A newly released video shows a huge stream of spiral solar wind blasting out from the Sun in 2022. The time-lapse footage also reveals strange dark lines reminiscent of a UFO. (Image credit: ESA & NASA/Solar Orbiter/Metis & EUI Teams, V. Andretta and P. Romano/INAF)
A newly released video shows a spectacular solar stream rising above the sun in an unusual “cyclone” configuration caused by a powerful solar explosion. The stunning footage also captures mysterious lines crisscrossing the fiery scene, like pixelated UFOs, but they are actually distant stars.
The video, released on March 26 by the European Space Agency (ESA), is a time-lapse recording taken over eight hours on October 12, 2022, by ESA's Solar Orbiter. The spacecraft captured the scene by obscuring the Sun's main disk, allowing the probe's camera to focus on the extremely faint light emitted by the stream of ultra-fast charged particles, or solar wind, that streams almost continuously from our star.
ESA officials said in a statement that this was the first time solar wind had been observed “being pushed out from the Sun in a swirling, swirling motion.” “Solar wind particles spiral outward, as if caught in a cyclone that extends millions of kilometers from the Sun.”
The stunning video also shows about a dozen perfectly straight, half-dark, half-bright lines moving across the screen, like UFOs and aliens from arcade games like Space Invaders.
ESA officials explained that the objects are actually stars moving in the background as the orbiter orbits the Sun, made visible by editing technology used to create the video.

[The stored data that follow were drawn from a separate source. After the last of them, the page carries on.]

Lemma report_exact_below_2_49_witness :
  exists w1 response,
    cache_metrics plain_request cold_world = (Ok response, w1) /\
    report_tier response = Some (JStr "excellent") /\
    report_recommendation response = Some (JStr "Cache is working well!").
Proof.
  assert (H9 : 0 <= 9) by lia. assert (H1 : 0 <= 1) by lia.
  assert (Ht : 0 < 9 + 1 < 2 ^ 49) by (split; reflexivity).
  destruct (report_exact_below_2_49 plain_request cold_world 9 1
              eq_refl eq_refl eq_refl eq_refl H9 H1 Ht)
    as [w1 [response [Hv [Htier Hrec]]]].
  exists w1, response. split; [exact Hv |]. split; [exact Htier | exact Hrec].
Defined.

(** Beyond that size the rounding can lift a ratio just below a threshold
    onto it. *)
Example report_rounds_up_large_counters :
  tier_of_counters 899999999999999999 100000000000000001 = Some "excellent"%string /\
  exact_tier 899999999999999999 1000000000000000000 = "good"%string.
Proof. split; vm_compute; reflexivity. Qed.

(** ** Resetting the statistics *)

Ltac run_reset :=
  unfold reset_redis_cache_stats, redis_flushdb, redis_config_resetstat; run_M.

(** X14: the reset never raises, and it answers True exactly when the
    connection, the flush and the reset of the counters all succeed. *)
Theorem reset_true_iff
    (flush_fault resetstat_fault : option exn) (resettable : string -> bool)
    (w : world) :
  exists b w',
    reset_redis_cache_stats flush_fault resetstat_fault resettable w = (Ok b, w') /\
    (b = true <->
     conn_fault w = None /\ flush_fault = None /\ resetstat_fault = None).
Proof.
  run_reset.
  destruct (conn_fault w) as [e|]; simpl.
  { eexists. eexists. split; [reflexivity |].
    split; [discriminate | intros [H _]; discriminate]. }
  destruct flush_fault as [e|]; simpl.
  { eexists. eexists. split; [reflexivity |].
    split; [discriminate | intros [_ [H _]]; discriminate]. }
  destruct resetstat_fault as [e|]; simpl.
  { eexists. eexists. split; [reflexivity |].
    split; [discriminate | intros [_ [_ H]]; discriminate]. }
  eexists. eexists. split; [reflexivity |]. split; auto.
Qed.

Lemma stat_after_reset (resettable : string -> bool) (stats : gmap string Z)
    (key : string) :
  resettable key = true ->
  dict_get (map_imap (fun key n => Some (if resettable key then 0 else n)) stats)
           key 0 = 0.
Proof.
  intros Hres. unfold dict_get. rewrite map_lookup_imap.
  destruct (stats !! key) as [n|]; simpl; [rewrite Hres |]; reflexivity.
Qed.

(** X15: after a successful reset the cache holds nothing and the two
    counters read zero: the next read of the collection is a miss that
    queries the backing store once and returns the table, and the next
    snapshot is all zeros. *)
Theorem reset_clears_cache_and_counters (resettable : string -> bool) (w : world) :
  conn_fault w = None ->
  resettable "keyspace_hits" = true ->
  resettable "keyspace_misses" = true ->
  exists w',
    reset_redis_cache_stats None None resettable w = (Ok true, w') /\
    cache_store w' = ∅ /\
    table w' = table w /\
    stat w' "keyspace_hits" = 0 /\ stat w' "keyspace_misses" = 0 /\
    (cache_fault w = None -> db_fault w = None ->
     exists w'',
       get_all_properties w' = (Ok (PyList (table w)), w'') /\
       db_queries (since w' w'') = 1%nat) /\
    (info_fault w = None ->
     exists w'',
       get_redis_cache_metrics w' =
         (Ok (Some {| hits := 0; misses := 0; total_requests := 0;
                      hit_ratio := PyFloat.zero;
                      hit_ratio_percent := PyFloat.zero |}), w'')).
Proof.
  intros Hc Hh Hm. run_reset. rewrite Hc. simpl.
  eexists. split; [reflexivity |].
  match goal with |- cache_store ?x = _ /\ _ => set (w' := x) end.
  assert (Hsh : stat w' "keyspace_hits" = 0) by (apply stat_after_reset; exact Hh).
  assert (Hsm : stat w' "keyspace_misses" = 0) by (apply stat_after_reset; exact Hm).
  split; [reflexivity |]. split; [reflexivity |].
  split; [exact Hsh |]. split; [exact Hsm |]. split.
  - intros Hcf Hdb.
    assert (Hmiss : cache_lookup "all_properties" w' = PyNone).
    { apply cache_lookup_deleted. apply lookup_empty. }
    eexists. split; [apply (get_all_properties_miss w' Hcf Hmiss Hdb) |].
    erewrite since_app by trace_eq. reflexivity.
  - intros Hi.
    destruct (get_redis_cache_metrics_run w' PyFloat.zero Hc Hi) as [w'' Hrun];
      [rewrite Hsh, Hsm; reflexivity |].
    rewrite Hsh, Hsm in Hrun. exists w''. exact Hrun.
Qed.

Lemma reset_clears_cache_and_counters_witness :
  exists w' w'',
    reset_redis_cache_stats None None counters_only shared_cache_world = (Ok true, w') /\
    cache_store w' = ∅ /\
    stat w' "uptime_in_seconds" = 86400 /\
    get_all_properties w' = (Ok (PyList [villa]), w'').
Proof.
  destruct (reset_clears_cache_and_counters counters_only shared_cache_world
              eq_refl eq_refl eq_refl)
    as [w' [Hrun [Hst [_ [_ [_ [Hread _]]]]]]].
  destruct (Hread eq_refl eq_refl) as [w'' [Hget _]].
  exists w', w''. split; [exact Hrun |]. split; [exact Hst |].
  split; [| exact Hget].
  assert (Hw : w' = snd (reset_redis_cache_stats None None counters_only
                           shared_cache_world)) by (rewrite Hrun; reflexivity).
  rewrite Hw. vm_compute. reflexivity.
Defined.

(** X16: the reset is not atomic. When the connection or the flush fails the
    answer is False and nothing has changed; when the flush succeeds and the
    reset of the counters fails the answer is False as well, but the cache has
    been emptied all the same. *)
Theorem reset_failure_modes
    (flush_fault resetstat_fault : option exn) (resettable : string -> bool)
    (w : world) (e : exn) :
  (conn_fault w = Some e \/ (conn_fault w = None /\ flush_fault = Some e) ->
   exists w',
     reset_redis_cache_stats flush_fault resetstat_fault resettable w = (Ok false, w') /\
     cache_store w' = cache_store w /\ redis_stats w' = redis_stats w /\
     In (Stdout ("Error resetting cache stats: " +:+ str_exn e)) (since w w')) /\
  (conn_fault w = None -> flush_fault = None -> resetstat_fault = Some e ->
   exists w',
     reset_redis_cache_stats flush_fault resetstat_fault resettable w = (Ok false, w') /\
     cache_store w' = ∅ /\ redis_stats w' = redis_stats w /\
     In (Stdout ("Error resetting cache stats: " +:+ str_exn e)) (since w w')).
Proof.
  split.
  - intros [Hc | [Hc Hf]]; run_reset; rewrite Hc; simpl; [| rewrite Hf; simpl];
      (eexists; split; [reflexivity |]; split; [reflexivity |];
       split; [reflexivity |]; erewrite since_app by trace_eq; simpl; tauto).
  - intros Hc Hf Hr. run_reset. rewrite Hc. simpl. rewrite Hf, Hr. simpl.
    eexists. split; [reflexivity |]. split; [reflexivity |].
    split; [reflexivity |]. erewrite since_app by trace_eq. simpl. tauto.
Qed.

Lemma reset_failure_modes_witness :
  exists w',
    reset_redis_cache_stats None (Some refused) counters_only shared_cache_world
      = (Ok false, w') /\
    cache_store w' = ∅.
Proof.
  destruct (proj2 (reset_failure_modes None (Some refused) counters_only
                     shared_cache_world refused) eq_refl eq_refl eq_refl)
    as [w' [Hrun [Hst _]]].
  exists w'. split; [exact Hrun | exact Hst].
Defined.

(** ** The listing view *)

Section ListingFacts.

Variable float_of_decimal : Z -> PyFloat.float.
Variable isoformat : Z -> string.

(** The loop builds one dictionary per property, in the order of the list. *)
Lemma collect_properties_map (rows : list Property) :
  collect_properties float_of_decimal isoformat rows = map (property_to_dict float_of_decimal isoformat) rows.
Proof.
  unfold collect_properties.
  assert (H : forall acc,
            fold_left (fun properties_data prop => properties_data ++ [(property_to_dict float_of_decimal isoformat) prop])
                      rows acc = acc ++ map (property_to_dict float_of_decimal isoformat) rows).
  { induction rows as [| p rest IH]; intros acc; simpl.
    - now rewrite app_nil_r.
    - rewrite IH, <- app_assoc. reflexivity. }
  apply (H []).
Qed.

(** X17: when the accessor returns a list and the request asks for
    [format=json], the view answers with one dictionary per property, in the
    order of the list and with the fields of each, and with a count equal to
    the number of properties; it changes nothing beyond what the accessor
    did. *)
Theorem property_list_json (request : HttpRequest) (w w' : world)
    (rows : list Property) :
  get_all_properties w = (Ok (PyList rows), w') ->
  GET request !! "format" = Some "json" ->
  property_list float_of_decimal isoformat request w =
    (Responded (JsonListing (map (property_to_dict float_of_decimal isoformat) rows) (length rows)), w') /\
  map pd_id (map (property_to_dict float_of_decimal isoformat) rows) = map id rows /\
  map pd_title (map (property_to_dict float_of_decimal isoformat) rows) = map title rows.
Proof.
  intros Hrun Hfmt. unfold property_list. rewrite Hrun.
  rewrite bool_decide_eq_true_2 by exact Hfmt.
  rewrite collect_properties_map, length_map.
  split; [reflexivity |].
  split; rewrite map_map; reflexivity.
Qed.

(** X18: only the exact value "json" of the parameter [format] selects the
    JSON answer. Without the parameter, or with any other value, a list is
    handed to the template 'properties/property_list.html' as it is, with a
    total count equal to its length. *)
Theorem property_list_html (request : HttpRequest) (w w' : world)
    (rows : list Property) :
  get_all_properties w = (Ok (PyList rows), w') ->
  GET request !! "format" <> Some "json" ->
  property_list float_of_decimal isoformat request w =
    (Responded (HtmlListing "properties/property_list.html" (PyList rows)
                            (length rows)), w').
Proof.
  intros Hrun Hfmt. unfold property_list. rewrite Hrun.
  rewrite bool_decide_eq_false_2 by exact Hfmt. reflexivity.
Qed.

Watch the wind swirl around the sun – YouTube
Watch the solar “pseudostreamer”
In a new study published March 26 in The Astrophysical Journal, the researchers described the giant solar corkscrew as a “large pseudostreamer” that formed near the sun’s north pole as a result of a solar flare that released a cloud of plasma, or coronal mass ejection (CME), into space. The pseudostreamer spanned 1.5 times the width of the sun and lasted for about three hours.
The “spiral” structure of the wind flow is likely the result of Alfvén oscillations, caused by waves of ions that oscillate in response to magnetic field disturbances that occur during the flare, the researchers wrote. They noted that the unique shape may also be due to the streamer's location near one of the sun's polar regions, where magnetic fields are typically much stronger than near the sun's equator.
The Sun is currently at the peak of its roughly 11-year activity cycle known as solar maximum, which officially began in early 2024. During this phase, powerful solar flares occur more frequently on the Sun and the solar wind increases. However, this video was taken before the solar activity began to increase, surprising scientists.
The pseudo-stream emanated from a region near the Sun's north pole, which may have played a role in its formation.